Include all website elements
Make sure that all website elements that are hidden from visitors, are also adjusted accordingly (META and ALT tags, media attributes). TITLE tags are also important.
URL structure and domains
Decide whether to localize URLs. Check whether your Content Management System (CMS) is capable of handling a localized URL structure. If not, use redirects.
Country top level domains are always good to use but if you want to use one domain you should differentiate language versions in the URL. You can indicate e.g. french language content either as a sub-directory (www.example.com/fr/) or as a sub-domain (fr.example.com). This provides human users with a clue about the content on the website and is very useful to distinguish between language versions.
Train your local teams in how to use the website and encourage them to create local content. Local content also contributes to better search rankings locally. You should also have a brief editorial guideline in place to keep your company communication DNA intact.
Of course the website should be technically capable of handling local content. Create a system for localizing fresh content authored in the central office.
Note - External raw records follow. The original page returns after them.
Lemma _siftdown_loop_heap_inv fuel : forall (heap : list A) newitem pos,
  pos <= fuel -> pos < length heap ->
  hole_inv le heap pos -> fits le heap newitem pos ->
  heap_inv le (_siftdown_loop le fuel heap newitem 0 pos).
Proof.
  induction fuel as [|fuel IH]; intros heap newitem pos Hfuel Hlen Hh Hfit;
    simpl.
  - eapply (fill_hole _ _ _ newitem); eauto. dlia.
  - case_decide as Hpos; [|eapply (fill_hole _ _ _ newitem); eauto; dlia].
    destruct (heap !! ((pos - 1) / 2)) as [parent|] eqn:Hpar.
    2:{ apply lookup_ge_None_1 in Hpar. dlia. }
    destruct (le parent newitem) eqn:Hle.
    { eapply fill_hole; eauto. }
    apply le_false_flip in Hle.
    destruct Hh as [H1 H2].
    apply IH; [dlia | rewrite length_insert; dlia | |].
    + split.
      * intros i x p Hi Hip Hpp Hx Hp.
        assert (i <> pos) by (intros ->; done).
        rewrite list_lookup_insert_ne in Hx by done.
        destruct (decide ((i - 1) / 2 = pos)) as [Heq|Hne].
        -- rewrite Heq in Hp. rewrite list_lookup_insert_eq in Hp by done.
           injection Hp as <-. eapply H2; eauto.
        -- rewrite list_lookup_insert_ne in Hp by done. eauto.
      * intros c x g Hpp Hc Hcp Hx Hg.
        rewrite list_lookup_insert_ne in Hg by dlia.
        assert (le g parent = true) as Hgp.
        { eapply (H1 ((pos - 1) / 2)); eauto; dlia. }
        destruct (decide (c = pos)) as [->|Hcpos].
        -- rewrite list_lookup_insert_eq in Hx by done. congruence.
        -- rewrite list_lookup_insert_ne in Hx by done.
           eapply le_trans; [exact Hgp|].
           eapply (H1 c); eauto. dlia. rewrite Hcp. done.
    + intros c x Hc Hcp Hx.
      destruct (decide (c = pos)) as [->|Hcpos].
      * rewrite list_lookup_insert_eq in Hx by done. congruence.
      * rewrite list_lookup_insert_ne in Hx by done.
        eapply le_trans; [exact Hle|].
        eapply (H1 c); eauto. dlia. rewrite Hcp. done.
Qed.

Lemma _siftdown_loop_perm fuel : forall (heap : list A) newitem pos,
  pos < length heap ->
  _siftdown_loop le fuel heap newitem 0 pos ≡ₚ <[pos := newitem]> heap.
Proof.
  induction fuel as [|fuel IH]; intros heap newitem pos Hlen; simpl;
    [done|].
  case_decide as Hpos; [|done].
  destruct (heap !! ((pos - 1) / 2)) as [parent|] eqn:Hpar.
  2:{ apply lookup_ge_None_1 in Hpar. dlia. }
  destruct (le parent newitem); [done|].
  rewrite IH by (rewrite length_insert; dlia).
  apply insert_swap; [dlia | done | done].
Qed.


Lemma heap_inv_hole_root (heap : list A) x :
  heap_inv le heap -> hole_inv le (<[0 := x]> heap) 0.
Proof.
  intros Hh. split; [|intros; dlia].
  intros i y p Hi Hi0 Hp0 Hy Hp.
  rewrite list_lookup_insert_ne in Hy by dlia.
  rewrite list_lookup_insert_ne in Hp by dlia. eauto.
Qed.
The location of the servers also gives a good signal to the search engines about the location of the audience but not necessarily. If your web servers are running on a content delivery network (CDN, in cloud) or are hosted in a country with better web server infrastructure then there is no issue.
The best and most common way to show language versions on your website is in a dropdown menu showing what versions are available, in their own language (e.g., the French version would be indicated as “Français”). Small flags (another common way) can cause a confusion in countries where multiple languages are spoken.
You can also detect a user’s language or location through their browser and redirect the user to the corresponding language version. Even with automatic language or IP detection, you need to allow the user to choose a language or switch between languages with ease.
Apps, feeds, data and social media
Localize whatever you can and do not forget to include all internal and external data sources that are fed into your website. You can find database localization methods here. Also localize social media channels where content is shared so your local website can get links and mentions locally. Use all available local services like registering your local business with Google Places, Foursquare and others. Use local directories to submit links to your local website.
Global links and sitemap
Do not forget to update your sitemap to include the local versions. Here’s a summary for using multilingual site annotations in sitemaps. If local versions run locally – create a new, local sitemap. If you’re using local domains you should consider creating a new footer on the websites containing all international websites.